#### What the exercise asks
Only one stretch of the records below should be repeated. It starts with the line containing "Definition UNDERSCORE : N := 95. (* _ *)" and goes on through the line containing "Definition isLineTerminator (c", exactly as written.
○ ○ ○ ○
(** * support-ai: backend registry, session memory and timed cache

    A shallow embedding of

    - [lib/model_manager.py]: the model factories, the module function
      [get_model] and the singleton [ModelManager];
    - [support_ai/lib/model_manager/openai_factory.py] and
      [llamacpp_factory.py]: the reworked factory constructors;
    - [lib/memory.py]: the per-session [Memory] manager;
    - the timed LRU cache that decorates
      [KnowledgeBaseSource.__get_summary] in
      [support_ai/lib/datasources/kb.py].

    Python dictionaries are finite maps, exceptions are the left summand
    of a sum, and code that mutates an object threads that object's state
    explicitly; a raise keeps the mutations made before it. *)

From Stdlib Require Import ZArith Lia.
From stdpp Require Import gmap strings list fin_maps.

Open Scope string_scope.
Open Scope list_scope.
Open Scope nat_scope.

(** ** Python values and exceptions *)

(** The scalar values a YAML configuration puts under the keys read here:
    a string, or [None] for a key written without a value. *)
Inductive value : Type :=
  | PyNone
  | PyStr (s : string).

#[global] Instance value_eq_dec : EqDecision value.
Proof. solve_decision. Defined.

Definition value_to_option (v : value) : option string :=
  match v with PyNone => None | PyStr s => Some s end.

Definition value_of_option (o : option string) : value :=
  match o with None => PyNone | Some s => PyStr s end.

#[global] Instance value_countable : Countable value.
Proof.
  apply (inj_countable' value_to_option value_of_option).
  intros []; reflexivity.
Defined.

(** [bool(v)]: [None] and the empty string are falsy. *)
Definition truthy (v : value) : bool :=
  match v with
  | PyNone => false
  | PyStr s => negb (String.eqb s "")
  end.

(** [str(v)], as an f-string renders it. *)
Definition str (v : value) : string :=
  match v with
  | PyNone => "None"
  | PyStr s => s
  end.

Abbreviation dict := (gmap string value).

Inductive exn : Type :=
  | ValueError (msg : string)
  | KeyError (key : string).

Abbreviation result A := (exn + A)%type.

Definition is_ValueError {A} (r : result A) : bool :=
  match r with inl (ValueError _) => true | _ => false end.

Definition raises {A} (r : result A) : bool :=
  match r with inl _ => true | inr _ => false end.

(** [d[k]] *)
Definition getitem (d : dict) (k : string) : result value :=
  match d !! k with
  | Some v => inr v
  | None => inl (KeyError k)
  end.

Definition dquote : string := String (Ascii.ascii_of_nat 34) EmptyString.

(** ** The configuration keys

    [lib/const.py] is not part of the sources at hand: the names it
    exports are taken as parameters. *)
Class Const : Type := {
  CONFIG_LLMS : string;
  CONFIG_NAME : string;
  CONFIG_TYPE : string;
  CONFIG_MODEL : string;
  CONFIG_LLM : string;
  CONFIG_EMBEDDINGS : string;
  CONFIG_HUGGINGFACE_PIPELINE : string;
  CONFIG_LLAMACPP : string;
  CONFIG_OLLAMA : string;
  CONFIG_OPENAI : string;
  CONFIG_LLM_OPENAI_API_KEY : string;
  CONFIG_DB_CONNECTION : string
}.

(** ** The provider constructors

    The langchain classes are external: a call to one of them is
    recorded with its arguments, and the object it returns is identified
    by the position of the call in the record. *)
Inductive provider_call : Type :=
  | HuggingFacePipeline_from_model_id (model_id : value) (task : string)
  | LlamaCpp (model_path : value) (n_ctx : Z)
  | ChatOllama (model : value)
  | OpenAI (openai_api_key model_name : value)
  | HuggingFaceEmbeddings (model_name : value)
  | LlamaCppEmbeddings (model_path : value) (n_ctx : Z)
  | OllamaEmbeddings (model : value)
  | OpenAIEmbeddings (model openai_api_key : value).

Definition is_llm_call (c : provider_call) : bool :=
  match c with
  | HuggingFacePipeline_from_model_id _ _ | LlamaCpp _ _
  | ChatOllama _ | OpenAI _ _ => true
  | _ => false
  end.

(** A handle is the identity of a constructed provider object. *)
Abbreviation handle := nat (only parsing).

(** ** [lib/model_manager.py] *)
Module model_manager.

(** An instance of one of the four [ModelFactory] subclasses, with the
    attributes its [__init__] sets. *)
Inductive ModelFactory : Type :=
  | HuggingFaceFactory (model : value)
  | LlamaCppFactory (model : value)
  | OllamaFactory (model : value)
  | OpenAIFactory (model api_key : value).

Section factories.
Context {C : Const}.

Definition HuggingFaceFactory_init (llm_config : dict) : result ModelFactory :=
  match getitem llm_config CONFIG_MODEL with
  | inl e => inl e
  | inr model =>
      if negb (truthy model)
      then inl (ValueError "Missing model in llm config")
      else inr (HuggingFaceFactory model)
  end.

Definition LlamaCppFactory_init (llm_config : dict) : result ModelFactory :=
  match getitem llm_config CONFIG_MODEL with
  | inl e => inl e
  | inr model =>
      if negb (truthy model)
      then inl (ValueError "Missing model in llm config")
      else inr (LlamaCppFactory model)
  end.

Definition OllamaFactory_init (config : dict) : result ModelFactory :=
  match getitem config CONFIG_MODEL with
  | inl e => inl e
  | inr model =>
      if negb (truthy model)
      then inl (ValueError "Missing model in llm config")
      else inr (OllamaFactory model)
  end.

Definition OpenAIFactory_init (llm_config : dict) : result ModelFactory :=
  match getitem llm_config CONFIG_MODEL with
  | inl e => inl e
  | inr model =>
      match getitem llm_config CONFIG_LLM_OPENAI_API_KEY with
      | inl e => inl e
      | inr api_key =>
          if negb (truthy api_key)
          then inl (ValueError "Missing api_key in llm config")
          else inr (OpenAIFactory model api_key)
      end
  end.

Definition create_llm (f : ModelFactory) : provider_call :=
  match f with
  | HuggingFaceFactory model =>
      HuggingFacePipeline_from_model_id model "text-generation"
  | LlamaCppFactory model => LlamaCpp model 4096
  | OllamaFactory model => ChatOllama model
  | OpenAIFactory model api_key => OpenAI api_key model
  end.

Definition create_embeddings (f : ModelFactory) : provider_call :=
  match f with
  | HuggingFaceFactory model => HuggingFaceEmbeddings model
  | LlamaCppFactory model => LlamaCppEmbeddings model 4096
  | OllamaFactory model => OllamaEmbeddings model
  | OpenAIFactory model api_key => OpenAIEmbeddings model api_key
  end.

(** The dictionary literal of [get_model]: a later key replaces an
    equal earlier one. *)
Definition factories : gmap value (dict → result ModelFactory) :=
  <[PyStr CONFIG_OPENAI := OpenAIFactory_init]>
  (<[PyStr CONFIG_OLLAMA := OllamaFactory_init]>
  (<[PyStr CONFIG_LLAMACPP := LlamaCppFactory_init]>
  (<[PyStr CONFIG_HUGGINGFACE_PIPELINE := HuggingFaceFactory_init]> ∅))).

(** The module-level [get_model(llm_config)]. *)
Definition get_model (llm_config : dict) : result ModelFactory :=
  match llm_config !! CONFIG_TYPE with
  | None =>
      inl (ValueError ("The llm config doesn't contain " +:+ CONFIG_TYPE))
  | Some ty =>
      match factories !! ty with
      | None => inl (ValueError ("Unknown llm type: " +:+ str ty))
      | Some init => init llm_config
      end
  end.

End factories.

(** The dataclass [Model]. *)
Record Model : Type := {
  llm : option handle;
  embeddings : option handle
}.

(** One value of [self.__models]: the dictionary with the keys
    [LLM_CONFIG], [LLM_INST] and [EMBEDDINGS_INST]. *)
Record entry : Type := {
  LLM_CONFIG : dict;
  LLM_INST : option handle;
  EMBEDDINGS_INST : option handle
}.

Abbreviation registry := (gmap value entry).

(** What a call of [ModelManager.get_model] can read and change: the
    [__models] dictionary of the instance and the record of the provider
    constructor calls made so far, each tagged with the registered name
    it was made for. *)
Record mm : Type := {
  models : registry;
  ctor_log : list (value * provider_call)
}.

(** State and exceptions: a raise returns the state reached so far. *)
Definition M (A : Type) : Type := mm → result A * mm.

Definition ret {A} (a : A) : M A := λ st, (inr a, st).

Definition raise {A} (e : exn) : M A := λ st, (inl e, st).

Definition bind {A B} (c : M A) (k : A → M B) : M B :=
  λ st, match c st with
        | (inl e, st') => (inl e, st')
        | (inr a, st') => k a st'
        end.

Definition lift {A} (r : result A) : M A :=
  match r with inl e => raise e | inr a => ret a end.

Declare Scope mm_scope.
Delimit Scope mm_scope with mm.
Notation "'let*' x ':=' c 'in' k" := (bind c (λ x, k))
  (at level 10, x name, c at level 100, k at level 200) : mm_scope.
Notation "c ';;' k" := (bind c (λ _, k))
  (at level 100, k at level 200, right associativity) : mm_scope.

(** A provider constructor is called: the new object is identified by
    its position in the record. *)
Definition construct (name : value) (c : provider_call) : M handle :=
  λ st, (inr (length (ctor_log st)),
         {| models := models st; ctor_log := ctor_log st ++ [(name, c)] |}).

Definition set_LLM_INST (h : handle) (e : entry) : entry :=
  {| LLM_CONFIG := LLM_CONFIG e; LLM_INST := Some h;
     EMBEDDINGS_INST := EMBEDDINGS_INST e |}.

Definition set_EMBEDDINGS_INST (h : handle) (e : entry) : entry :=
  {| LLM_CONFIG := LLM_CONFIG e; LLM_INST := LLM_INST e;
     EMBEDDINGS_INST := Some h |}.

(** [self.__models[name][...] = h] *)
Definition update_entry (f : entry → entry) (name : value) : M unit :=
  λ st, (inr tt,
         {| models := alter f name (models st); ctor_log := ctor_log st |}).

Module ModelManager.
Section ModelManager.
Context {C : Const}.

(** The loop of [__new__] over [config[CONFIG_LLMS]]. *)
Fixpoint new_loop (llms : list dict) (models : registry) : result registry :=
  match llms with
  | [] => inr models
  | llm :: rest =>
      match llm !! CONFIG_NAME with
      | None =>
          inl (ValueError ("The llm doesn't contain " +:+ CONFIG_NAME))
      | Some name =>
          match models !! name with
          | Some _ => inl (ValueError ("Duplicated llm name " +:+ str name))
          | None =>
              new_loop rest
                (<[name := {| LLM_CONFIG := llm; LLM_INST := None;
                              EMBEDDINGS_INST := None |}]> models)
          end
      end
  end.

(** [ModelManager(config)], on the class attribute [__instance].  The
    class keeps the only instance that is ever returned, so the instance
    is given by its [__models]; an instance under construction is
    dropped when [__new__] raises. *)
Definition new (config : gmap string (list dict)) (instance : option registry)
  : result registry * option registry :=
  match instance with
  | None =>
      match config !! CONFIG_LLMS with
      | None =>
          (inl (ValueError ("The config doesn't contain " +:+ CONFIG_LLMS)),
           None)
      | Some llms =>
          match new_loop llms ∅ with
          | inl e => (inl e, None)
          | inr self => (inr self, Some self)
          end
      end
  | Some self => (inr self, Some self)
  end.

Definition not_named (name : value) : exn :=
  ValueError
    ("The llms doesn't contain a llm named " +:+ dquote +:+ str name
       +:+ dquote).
○ ○ ○ ○
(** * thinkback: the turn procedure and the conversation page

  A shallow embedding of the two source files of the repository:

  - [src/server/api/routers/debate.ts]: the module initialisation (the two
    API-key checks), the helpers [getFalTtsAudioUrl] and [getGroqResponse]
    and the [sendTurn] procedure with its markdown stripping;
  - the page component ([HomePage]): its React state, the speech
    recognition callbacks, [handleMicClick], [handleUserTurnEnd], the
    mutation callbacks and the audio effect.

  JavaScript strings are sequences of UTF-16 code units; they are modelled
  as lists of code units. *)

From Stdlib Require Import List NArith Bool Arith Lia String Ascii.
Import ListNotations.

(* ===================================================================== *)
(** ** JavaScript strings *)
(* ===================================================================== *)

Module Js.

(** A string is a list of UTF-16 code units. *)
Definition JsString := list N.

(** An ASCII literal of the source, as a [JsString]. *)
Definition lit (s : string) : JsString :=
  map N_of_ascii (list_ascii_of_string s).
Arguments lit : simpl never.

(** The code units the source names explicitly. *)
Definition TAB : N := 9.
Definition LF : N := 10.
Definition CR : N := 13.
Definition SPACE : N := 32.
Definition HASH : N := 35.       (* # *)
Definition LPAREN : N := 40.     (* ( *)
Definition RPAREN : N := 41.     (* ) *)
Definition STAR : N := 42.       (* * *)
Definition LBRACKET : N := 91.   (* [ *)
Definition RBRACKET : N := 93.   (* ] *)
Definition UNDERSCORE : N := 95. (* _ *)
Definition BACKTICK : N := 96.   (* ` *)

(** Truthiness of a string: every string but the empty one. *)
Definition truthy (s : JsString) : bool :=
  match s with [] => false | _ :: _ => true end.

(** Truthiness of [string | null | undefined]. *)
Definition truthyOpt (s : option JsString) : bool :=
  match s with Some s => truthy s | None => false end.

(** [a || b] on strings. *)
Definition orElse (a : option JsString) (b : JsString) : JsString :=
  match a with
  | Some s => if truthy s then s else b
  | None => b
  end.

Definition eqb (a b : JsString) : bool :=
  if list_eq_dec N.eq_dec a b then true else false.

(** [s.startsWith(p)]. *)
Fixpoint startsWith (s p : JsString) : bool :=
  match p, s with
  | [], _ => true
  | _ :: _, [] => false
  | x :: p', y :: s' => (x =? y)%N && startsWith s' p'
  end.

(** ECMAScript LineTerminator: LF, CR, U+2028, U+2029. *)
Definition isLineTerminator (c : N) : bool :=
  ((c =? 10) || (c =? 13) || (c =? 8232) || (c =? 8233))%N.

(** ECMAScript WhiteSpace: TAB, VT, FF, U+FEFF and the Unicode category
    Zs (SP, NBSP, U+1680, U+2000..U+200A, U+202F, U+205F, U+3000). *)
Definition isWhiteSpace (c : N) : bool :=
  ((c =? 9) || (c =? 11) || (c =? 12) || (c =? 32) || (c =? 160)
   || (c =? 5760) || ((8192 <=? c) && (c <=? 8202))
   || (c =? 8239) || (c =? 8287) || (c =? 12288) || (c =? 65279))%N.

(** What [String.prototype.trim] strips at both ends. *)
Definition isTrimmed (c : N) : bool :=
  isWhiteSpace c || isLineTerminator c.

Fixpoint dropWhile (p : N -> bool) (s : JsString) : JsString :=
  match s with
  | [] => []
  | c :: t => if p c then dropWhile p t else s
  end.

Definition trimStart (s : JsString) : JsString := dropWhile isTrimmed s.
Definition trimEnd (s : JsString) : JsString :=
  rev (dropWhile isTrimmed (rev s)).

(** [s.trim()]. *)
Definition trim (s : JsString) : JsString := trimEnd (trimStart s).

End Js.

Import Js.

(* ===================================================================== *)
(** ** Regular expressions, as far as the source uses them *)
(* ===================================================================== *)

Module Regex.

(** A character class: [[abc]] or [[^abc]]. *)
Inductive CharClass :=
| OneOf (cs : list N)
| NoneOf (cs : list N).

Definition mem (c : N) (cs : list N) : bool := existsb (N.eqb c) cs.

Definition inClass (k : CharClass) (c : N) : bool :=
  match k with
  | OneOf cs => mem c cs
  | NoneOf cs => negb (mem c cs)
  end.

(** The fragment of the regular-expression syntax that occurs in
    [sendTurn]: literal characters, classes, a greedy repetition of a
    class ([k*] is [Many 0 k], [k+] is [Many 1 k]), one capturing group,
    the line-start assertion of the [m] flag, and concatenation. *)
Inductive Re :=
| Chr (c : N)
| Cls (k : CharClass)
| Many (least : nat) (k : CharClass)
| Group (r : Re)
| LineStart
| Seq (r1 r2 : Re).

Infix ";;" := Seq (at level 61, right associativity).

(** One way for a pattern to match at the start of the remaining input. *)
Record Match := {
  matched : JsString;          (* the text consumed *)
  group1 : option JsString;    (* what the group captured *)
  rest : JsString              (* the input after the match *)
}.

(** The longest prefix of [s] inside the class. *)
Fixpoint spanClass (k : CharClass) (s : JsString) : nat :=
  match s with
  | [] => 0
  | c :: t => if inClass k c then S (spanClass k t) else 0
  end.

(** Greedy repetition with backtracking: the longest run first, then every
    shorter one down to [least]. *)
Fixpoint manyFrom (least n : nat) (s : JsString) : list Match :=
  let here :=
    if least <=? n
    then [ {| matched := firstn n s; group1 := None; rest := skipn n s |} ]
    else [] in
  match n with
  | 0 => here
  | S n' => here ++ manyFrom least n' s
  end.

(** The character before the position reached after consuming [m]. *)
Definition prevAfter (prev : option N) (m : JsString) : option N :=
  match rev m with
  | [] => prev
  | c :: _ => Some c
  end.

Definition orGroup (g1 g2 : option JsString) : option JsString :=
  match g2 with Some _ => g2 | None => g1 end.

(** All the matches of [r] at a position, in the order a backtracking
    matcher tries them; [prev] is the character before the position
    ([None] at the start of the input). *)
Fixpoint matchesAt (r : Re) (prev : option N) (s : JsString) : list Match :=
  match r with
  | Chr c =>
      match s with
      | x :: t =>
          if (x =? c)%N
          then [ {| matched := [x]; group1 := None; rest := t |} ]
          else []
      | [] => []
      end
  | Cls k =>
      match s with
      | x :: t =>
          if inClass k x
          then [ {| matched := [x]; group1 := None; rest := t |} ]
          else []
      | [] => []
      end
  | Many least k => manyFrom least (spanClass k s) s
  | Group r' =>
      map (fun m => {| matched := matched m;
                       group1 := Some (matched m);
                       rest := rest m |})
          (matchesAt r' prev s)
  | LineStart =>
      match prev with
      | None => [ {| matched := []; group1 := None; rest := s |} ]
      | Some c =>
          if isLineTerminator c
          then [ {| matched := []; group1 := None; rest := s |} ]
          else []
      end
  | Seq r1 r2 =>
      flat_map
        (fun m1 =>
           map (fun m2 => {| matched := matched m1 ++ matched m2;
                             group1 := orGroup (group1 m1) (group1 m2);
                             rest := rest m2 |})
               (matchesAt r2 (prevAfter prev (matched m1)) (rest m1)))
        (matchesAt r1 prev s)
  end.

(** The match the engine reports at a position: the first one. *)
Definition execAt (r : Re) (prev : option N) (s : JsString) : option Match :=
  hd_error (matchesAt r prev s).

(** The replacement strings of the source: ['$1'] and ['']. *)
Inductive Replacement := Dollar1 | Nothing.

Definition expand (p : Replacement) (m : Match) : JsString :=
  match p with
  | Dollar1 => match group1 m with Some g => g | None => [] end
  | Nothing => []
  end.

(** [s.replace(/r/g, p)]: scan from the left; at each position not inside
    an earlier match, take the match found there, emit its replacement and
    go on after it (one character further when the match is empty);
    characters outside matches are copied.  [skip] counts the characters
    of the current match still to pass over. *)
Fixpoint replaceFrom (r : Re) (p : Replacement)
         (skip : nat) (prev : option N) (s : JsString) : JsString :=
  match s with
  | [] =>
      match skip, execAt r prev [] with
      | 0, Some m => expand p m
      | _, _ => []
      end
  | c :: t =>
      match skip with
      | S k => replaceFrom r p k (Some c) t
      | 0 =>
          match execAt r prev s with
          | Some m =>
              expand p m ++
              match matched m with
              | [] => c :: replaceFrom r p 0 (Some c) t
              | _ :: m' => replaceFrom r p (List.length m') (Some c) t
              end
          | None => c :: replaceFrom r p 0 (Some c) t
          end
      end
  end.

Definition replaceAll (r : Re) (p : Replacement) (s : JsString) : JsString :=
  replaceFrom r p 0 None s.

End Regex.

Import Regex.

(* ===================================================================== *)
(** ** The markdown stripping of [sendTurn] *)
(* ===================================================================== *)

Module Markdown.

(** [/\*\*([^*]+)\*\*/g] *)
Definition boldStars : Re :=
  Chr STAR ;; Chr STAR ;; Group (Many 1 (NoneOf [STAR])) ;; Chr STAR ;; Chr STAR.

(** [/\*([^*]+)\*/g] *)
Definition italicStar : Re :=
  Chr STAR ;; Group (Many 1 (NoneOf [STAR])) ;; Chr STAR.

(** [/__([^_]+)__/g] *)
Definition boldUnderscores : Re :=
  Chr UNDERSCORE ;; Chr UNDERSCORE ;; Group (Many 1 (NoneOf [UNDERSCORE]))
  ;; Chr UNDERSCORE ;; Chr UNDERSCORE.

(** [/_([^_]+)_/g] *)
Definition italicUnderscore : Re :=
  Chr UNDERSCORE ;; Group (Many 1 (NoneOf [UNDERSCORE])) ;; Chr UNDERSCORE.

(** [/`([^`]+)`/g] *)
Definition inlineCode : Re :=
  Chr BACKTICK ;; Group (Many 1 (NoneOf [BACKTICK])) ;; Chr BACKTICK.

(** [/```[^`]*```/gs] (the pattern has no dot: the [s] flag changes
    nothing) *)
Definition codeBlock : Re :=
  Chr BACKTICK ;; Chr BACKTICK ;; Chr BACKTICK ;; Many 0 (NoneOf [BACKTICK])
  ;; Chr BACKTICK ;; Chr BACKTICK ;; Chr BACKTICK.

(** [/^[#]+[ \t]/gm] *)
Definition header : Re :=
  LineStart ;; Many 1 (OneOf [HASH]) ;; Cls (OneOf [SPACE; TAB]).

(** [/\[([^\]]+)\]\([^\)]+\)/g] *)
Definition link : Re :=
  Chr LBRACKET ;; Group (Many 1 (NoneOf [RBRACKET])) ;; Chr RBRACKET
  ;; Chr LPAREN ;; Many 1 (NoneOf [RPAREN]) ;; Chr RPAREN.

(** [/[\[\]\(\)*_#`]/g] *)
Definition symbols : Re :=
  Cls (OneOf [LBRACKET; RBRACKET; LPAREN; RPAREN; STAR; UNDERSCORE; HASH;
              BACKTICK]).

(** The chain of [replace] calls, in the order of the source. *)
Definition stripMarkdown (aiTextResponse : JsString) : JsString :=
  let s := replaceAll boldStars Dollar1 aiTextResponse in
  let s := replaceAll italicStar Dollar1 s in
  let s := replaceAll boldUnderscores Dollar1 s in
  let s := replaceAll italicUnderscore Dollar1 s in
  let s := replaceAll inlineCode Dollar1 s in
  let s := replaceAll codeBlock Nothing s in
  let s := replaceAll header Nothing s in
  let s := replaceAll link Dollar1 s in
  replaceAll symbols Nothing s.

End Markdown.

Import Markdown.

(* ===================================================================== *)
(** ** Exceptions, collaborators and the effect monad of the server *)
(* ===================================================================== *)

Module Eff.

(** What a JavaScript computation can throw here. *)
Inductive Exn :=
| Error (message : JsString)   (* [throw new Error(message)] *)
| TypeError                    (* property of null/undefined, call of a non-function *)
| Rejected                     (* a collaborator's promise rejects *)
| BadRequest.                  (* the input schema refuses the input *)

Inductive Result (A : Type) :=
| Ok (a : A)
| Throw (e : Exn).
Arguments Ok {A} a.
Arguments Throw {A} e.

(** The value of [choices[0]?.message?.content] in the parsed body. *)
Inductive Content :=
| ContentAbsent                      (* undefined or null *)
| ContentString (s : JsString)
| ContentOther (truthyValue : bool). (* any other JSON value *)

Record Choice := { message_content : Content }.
○ ○ ○ ○
#### Answer
Definition UNDERSCORE : N := 95. (* _ *)
Definition BACKTICK : N := 96.   (* ` *)

(** Truthiness of a string: every string but the empty one. *)
Definition truthy (s : JsString) : bool :=
  match s with [] => false | _ :: _ => true end.

(** Truthiness of [string | null | undefined]. *)
Definition truthyOpt (s : option JsString) : bool :=
  match s with Some s => truthy s | None => false end.

(** [a || b] on strings. *)
Definition orElse (a : option JsString) (b : JsString) : JsString :=
  match a with
  | Some s => if truthy s then s else b
  | None => b
  end.

Definition eqb (a b : JsString) : bool :=
  if list_eq_dec N.eq_dec a b then true else false.

(** [s.startsWith(p)]. *)
Fixpoint startsWith (s p : JsString) : bool :=
  match p, s with
  | [], _ => true
  | _ :: _, [] => false
  | x :: p', y :: s' => (x =? y)%N && startsWith s' p'
  end.

(** ECMAScript LineTerminator: LF, CR, U+2028, U+2029. *)
Definition isLineTerminator (c : N) : bool :=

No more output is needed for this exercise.